Most new market segments look good on a spreadsheet. The TAM is large. The customer problem is real. But roughly 20 to 30 percent of entry attempts fail, usually not because the market is too small, but because conversion rates and willingness to pay are untested assumptions, not evidence.
The teams that win on segment entry do one thing differently. They work with incomplete data on both sides. Customer interviews give a wish list. Sales history gives a demand curve. Neither one alone is sufficient. Neither one is perfect. But together, they constrain the range enough to build an assumption set worth defending.
Three specific questions make this constraint visible.
Question one: What does conversion look like in this segment versus your core?
Your sales data from the core market is incomplete.
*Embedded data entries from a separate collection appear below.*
(** * Kakiato replay core: playback engine and text-state reconstruction

  A shallow embedding of the replay subsystem of Kakiato:

  - [Types]: the event schema of [src/core/types.ts];
  - [JS]: the two built-ins of the host language the player relies on
    ([String.prototype.substring] and the nullish operator);
  - [State]: [StateReconstructor] of [src/player/state.ts];
  - [Engine]: [PlaybackEngine] of [src/player/engine.ts], with the wall
    clock, the timer queue of the host and the subscribers' callbacks
    made explicit.

  Numbers.  Positions and indices into the text are integers ([Z]),
  array indices are naturals, and times and the speed multiplier are
  rationals ([Q]).  [Engine] computes with them exactly: it is the engine
  in the arithmetic of the field, and what it says about deliveries and
  indices does not depend on rounding.  Equality of times is [Qeq]
  wherever a value has gone through a division.  What the clock reads after
  a division by the speed does depend on rounding: [Double] is the rounding
  of binary64 on the rationals, [Rounded] the methods of the engine with
  every operation rounded, and the statements about such readings are made
  there.  [Binary64] and [Hardware] hold readings computed in the binary64
  arithmetic of the proof assistant, against which the rounding is
  checked. *)

From Stdlib Require Import ZArith QArith Qminmax Qabs Qround Qpower.
From Stdlib Require Import List String Ascii Bool Lia Lqa Arith.
From Stdlib Require PrimFloat SpecFloat FloatOps.
Import ListNotations.

(* ------------------------------------------------------------------ *)
(** ** Event schema ([src/core/types.ts]) *)

Module Types.

(** [KakiatoEventBase]: [time] and the optional caret hint [pos].
    The free-form [meta] bag is never read by the player and is left out. *)
Record KakiatoEventBase : Type := mkBase {
  time : Q;
  pos : option Z
}.

Inductive KeyboardType := keydown | keyup.
Inductive InputType := beforeinput | input.
Inductive CompositionType :=
  compositionstart | compositionupdate | compositionend.
Inductive FocusType := focus | blur.
Inductive Affinity := forward | backward | none.

Record KakiatoSelectionPosition : Type := mkSel {
  index : Z;
  affinity : option Affinity
}.

(** The tagged union [KakiatoEvent].  Optional strings that may also be
    [null] ([data], [text]) are [option string]: the player treats
    [undefined] and [null] alike.  Modifier sets, composition segments and
    custom payloads are advisory and are not represented. *)
Inductive KakiatoEvent : Type :=
| KakiatoKeyboardEvent (base : KakiatoEventBase) (type : KeyboardType)
    (key code : string)
| KakiatoInputEvent (base : KakiatoEventBase) (type : InputType)
    (inputType : string) (data text : option string)
| KakiatoCompositionEvent (base : KakiatoEventBase) (type : CompositionType)
    (data : option string)
| KakiatoSelectionChangeEvent (base : KakiatoEventBase)
    (anchor focus : KakiatoSelectionPosition)
| KakiatoFocusEvent (base : KakiatoEventBase) (type : FocusType)
| KakiatoCustomEvent (base : KakiatoEventBase) (label : string).

Definition base_of (event : KakiatoEvent) : KakiatoEventBase :=
  match event with
  | KakiatoKeyboardEvent b _ _ _ => b
  | KakiatoInputEvent b _ _ _ _ => b
  | KakiatoCompositionEvent b _ _ => b
  | KakiatoSelectionChangeEvent b _ _ => b
  | KakiatoFocusEvent b _ => b
  | KakiatoCustomEvent b _ => b
  end.

Definition event_time (event : KakiatoEvent) : Q := time (base_of event).
Definition event_pos (event : KakiatoEvent) : option Z := pos (base_of event).

End Types.

(* ------------------------------------------------------------------ *)
(** ** Host built-ins *)

Module JS.

Open Scope Z_scope.

(** [a ?? b] *)
Definition nullish {A : Type} (a : option A) (b : A) : A :=
  match a with Some x => x | None => b end.

(** [s.substring(start, end)]: both bounds are clamped to [0, s.length]
    and swapped when out of order; a missing [end] is [s.length]. *)
Definition substring (s : string) (start : Z) (end_ : option Z) : string :=
  let len := Z.of_nat (String.length s) in
  let intEnd := nullish end_ len in
  let finalStart := Z.min (Z.max start 0) len in
  let finalEnd := Z.min (Z.max intEnd 0) len in
  let from := Z.min finalStart finalEnd in
  let to := Z.max finalStart finalEnd in
  String.substring (Z.to_nat from) (Z.to_nat (to - from)) s.

End JS.

(* ------------------------------------------------------------------ *)
(** ** Text state reconstruction ([src/player/state.ts]) *)

Module State.

Import Types.
Open Scope string_scope.
Open Scope Z_scope.

Record TextState : Type := mkTextState {
  text : string;
  cursorPosition : Z;
  selectionStart : Z;
  selectionEnd : Z;
  isComposing : bool;
  compositionText : string
}.

Definition set_text (v : string) (s : TextState) : TextState :=
  mkTextState v (cursorPosition s) (selectionStart s) (selectionEnd s)
    (isComposing s) (compositionText s).
Definition set_cursorPosition (v : Z) (s : TextState) : TextState :=
  mkTextState (text s) v (selectionStart s) (selectionEnd s)
    (isComposing s) (compositionText s).
Definition set_selectionStart (v : Z) (s : TextState) : TextState :=
  mkTextState (text s) (cursorPosition s) v (selectionEnd s)
    (isComposing s) (compositionText s).
Definition set_selectionEnd (v : Z) (s : TextState) : TextState :=
  mkTextState (text s) (cursorPosition s) (selectionStart s) v
    (isComposing s) (compositionText s).
Definition set_isComposing (v : bool) (s : TextState) : TextState :=
  mkTextState (text s) (cursorPosition s) (selectionStart s) (selectionEnd s)
    v (compositionText s).
Definition set_compositionText (v : string) (s : TextState) : TextState :=
  mkTextState (text s) (cursorPosition s) (selectionStart s) (selectionEnd s)
    (isComposing s) v.

(** [constructor(initialText)] and [reset(initialText)] build the same
    record. *)
Definition reset (initialText : string) : TextState :=
  mkTextState initialText 0 0 0 false EmptyString.

Definition strlen (s : string) : Z := Z.of_nat (String.length s).

(** [insertText(pos, text)] *)
Definition insertText (pos : Z) (txt : string) (state : TextState) : TextState :=
  let before := JS.substring (text state) 0 (Some pos) in
  let after := JS.substring (text state) pos None in
  let state := set_text (before ++ txt ++ after)%string state in
  set_cursorPosition (pos + strlen txt) state.

(** [deleteBackward(pos)] *)
Definition deleteBackward (pos : Z) (state : TextState) : TextState :=
  if pos <=? 0 then state
  else
    let before := JS.substring (text state) 0 (Some (pos - 1)) in
    let after := JS.substring (text state) pos None in
    let state := set_text (before ++ after)%string state in
    set_cursorPosition (pos - 1) state.

(** [deleteForward(pos)] *)
Definition deleteForward (pos : Z) (state : TextState) : TextState :=
  if pos >=? strlen (text state) then state
  else
    let before := JS.substring (text state) 0 (Some pos) in
    let after := JS.substring (text state) (pos + 1) None in
    set_text (before ++ after)%string state.

(** The [switch (event.inputType)] of [handleInputEvent]. *)
Definition applyDelta (inputType : string) (pos : Z) (data : string)
    (state : TextState) : TextState :=
  if String.eqb inputType "insertText"
     || String.eqb inputType "insertCompositionText"
  then insertText pos data state
  else if String.eqb inputType "deleteContentBackward"
  then deleteBackward pos state
  else if String.eqb inputType "deleteContentForward"
  then deleteForward pos state
  else if String.eqb inputType "deleteByCut"
          || String.eqb inputType "deleteByDrag"
  then state
  else state.

(** [handleInputEvent(event)] *)
Definition handleInputEvent (event : KakiatoEvent) (state : TextState)
    : TextState :=
  match event with
  | KakiatoInputEvent base input inputType data txt =>
      let state :=
        match txt with
        | Some t => set_text t state
        | None =>
            match data with
            | Some d =>
                let p := JS.nullish (pos base) (cursorPosition state) in
                applyDelta inputType p d state
            | None => state
            end
        end in
      match pos base with
      | Some p => set_cursorPosition p state
      | None => state
      end
  | _ => state
  end.

(** [handleSelectionChange(event)] *)
Definition handleSelectionChange (event : KakiatoEvent) (state : TextState)
    : TextState :=
  match event with
  | KakiatoSelectionChangeEvent _ event_anchor event_focus =>
      let anchor := index event_anchor in
      let focus := index event_focus in
      let state := set_selectionStart (Z.min anchor focus) state in
      let state := set_selectionEnd (Z.max anchor focus) state in
      set_cursorPosition focus state
  | _ => state
  end.

(** [applyEvent(event)]: the [switch (event.type)]; a kind without a
    [case] ([custom]) falls through the switch. *)
Definition applyEvent (event : KakiatoEvent) (state : TextState) : TextState :=
  match event with
  | KakiatoInputEvent _ input _ _ _ => handleInputEvent event state
  | KakiatoInputEvent _ beforeinput _ _ _ => state
  | KakiatoCompositionEvent _ compositionstart data =>
      set_compositionText (JS.nullish data EmptyString) (set_isComposing true state)
  | KakiatoCompositionEvent _ compositionupdate data =>
      set_compositionText (JS.nullish data EmptyString) state
  | KakiatoCompositionEvent _ compositionend _ =>
      set_compositionText EmptyString (set_isComposing false state)
  | KakiatoSelectionChangeEvent _ _ _ => handleSelectionChange event state
  | KakiatoKeyboardEvent base _ _ _ =>
      match pos base with
      | Some p => set_cursorPosition p state
      | None => state
      end
  | KakiatoFocusEvent _ _ => state
  | KakiatoCustomEvent _ _ => state
  end.

(** The state a reconstructor holds after being fed [events] in order. *)
Definition applyEvents (events : list KakiatoEvent) (state : TextState)
    : TextState :=
  fold_left (fun s e => applyEvent e s) events state.

(** The effective position of a delta: [event.pos ?? state.cursorPosition]. *)
Definition effectivePos (base : KakiatoEventBase) (state : TextState) : Z :=
  JS.nullish (pos base) (cursorPosition state).

End State.

(* ------------------------------------------------------------------ *)
(** ** Playback engine ([src/player/engine.ts]) *)

Module Engine.

Import Types.
Open Scope Q_scope.

(** *** Subscribers

    A handler is a function value: an identity ([hid], what [indexOf]
    compares) and a body.  The body is the list of calls the callback makes
    on the engine it is subscribed to while an event is being delivered to it;
    an ordinary consumer, which only reads the event, has an empty body. *)
Definition HandlerId := nat.

Inductive Call : Type :=
| CallOffEvent (target : HandlerId)
| CallPause.

Record PlaybackEventHandler : Type := mkHandler {
  hid : HandlerId;
  body : list Call
}.
Arguments mkHandler hid%_nat body.
Arguments CallOffEvent target%_nat.

(** *** The engine object *)
Record PlaybackEngine : Type := mkEngine {
  events : list KakiatoEvent;
  currentIndex : nat;
  isPlaying : bool;
  speed : Q;
  loop : bool;
  timeoutId : option nat;
  startTime : Q;
  pausedAt : Q;
  onEventHandlers : list PlaybackEventHandler
}.

(** *** The host: the timer queue and the observable trace

    [setTimeout] registers a callback that has captured the [event] it will
    deliver; [clearTimeout] removes it.  [trace] records every invocation
    of a handler, oldest first.  An array read [events[i]] past the end is
    [undefined], here [None]. *)
Record Timeout : Type := mkTimeout {
  timeout_id : nat;
  due : Q;
  captured : option KakiatoEvent
}.

Record Delivery : Type := mkDelivery {
  to_handler : HandlerId;
  delivered_event : option KakiatoEvent;
  delivered_index : nat
}.
Arguments mkDelivery to_handler%_nat delivered_event delivered_index%_nat.

Record Host : Type := mkHost {
  engine : PlaybackEngine;
  pending : list Timeout;
  nextTimeoutId : nat;
  trace : list Delivery
}.

(** How a method call ends: it returns, it throws (the host is the one
    at the [throw]), or it is still calling itself when the depth the model
    was given is used up. *)
Inductive Completion : Type :=
| Normal (w : Host)
| Throw (msg : string) (w : Host)
| CallStackExhausted.

(** [this.f = v]: one setter per field. *)
Section Setters.
Variable e : PlaybackEngine.

Definition set_events (v : list KakiatoEvent) : PlaybackEngine :=
  mkEngine v (currentIndex e) (isPlaying e) (speed e) (loop e) (timeoutId e)
    (startTime e) (pausedAt e) (onEventHandlers e).

Definition set_currentIndex (v : nat) : PlaybackEngine :=
  mkEngine (events e) v (isPlaying e) (speed e) (loop e) (timeoutId e)
    (startTime e) (pausedAt e) (onEventHandlers e).

Definition set_isPlaying (v : bool) : PlaybackEngine :=
  mkEngine (events e) (currentIndex e) v (speed e) (loop e) (timeoutId e)
    (startTime e) (pausedAt e) (onEventHandlers e).

Definition set_speed (v : Q) : PlaybackEngine :=
  mkEngine (events e) (currentIndex e) (isPlaying e) v (loop e) (timeoutId e)
    (startTime e) (pausedAt e) (onEventHandlers e).

Definition set_timeoutId (v : option nat) : PlaybackEngine :=
  mkEngine (events e) (currentIndex e) (isPlaying e) (speed e) (loop e) v
    (startTime e) (pausedAt e) (onEventHandlers e).

Definition set_startTime (v : Q) : PlaybackEngine :=
  mkEngine (events e) (currentIndex e) (isPlaying e) (speed e) (loop e)
    (timeoutId e) v (pausedAt e) (onEventHandlers e).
It reflects the customers you already have, not the ones you could get. The new segment’s public signals are incomplete too. You can research competitor pricing and win rates, but you can’t see the actual closure numbers.
Start with what you know. Pull license conversion ratios from your historical data. Customer interviews, when you run them, will tell you what they wish they could buy. Build a scoring matrix combining what your sales data tells you about demand curves and what customer conversations tell you about pain weight. Weight the matrix by revenue potential, development cost, and market direction signals from competitor releases and adoption trends. Resource-load the outcome. The point is not to predict perfectly. The point is to make the reasoning visible enough that someone can challenge the numbers instead of the instinct.
Question two: What are buyers in this segment actually willing to pay?
Willingness to pay is not the TAM. It is the addressable portion of the TAM that survives your pricing and delivery model. An industrial SaaS company building its first bottom-up revenue model faced the same problem. Leadership had revenue projections that disagreed depending on who was in the room. We pulled their global asset base, applied historical license conversion ratios by project phase and product line, and generated an ARR forecast by geography. The model survived an external strategic review. It became defensible not because it was right, but because every assumption traced back to how the business actually converted opportunities.
Build one model that can hold up when someone from outside pushes on it. Not ten slides of assumptions.
Question three: Do you have the capacity to execute without hollowing out the core?
This is where the real constraint sits. If you redirect 10 to 20 percent of sales and product time to a new segment, something in the core market slows down. The segment bet is not free.
Two stakeholders at a product company measured the same launch with different metrics. The product team tracked active users. The business sponsor tracked revenue per user. Both numbers were moving up, but the roadmap decisions they implied were opposite. Once both read the same number, the backlog resolved. Not contentious. Just visible. When capacity questions are visible, the math either closes or it doesn’t.
Write the assumptions. Get them challenged. If the three questions point in different directions, that is useful information. It means either the conversion story is better than the willingness to pay, or the capacity exists but the demand signals are unclear. Any of those answers is better than betting on instinct.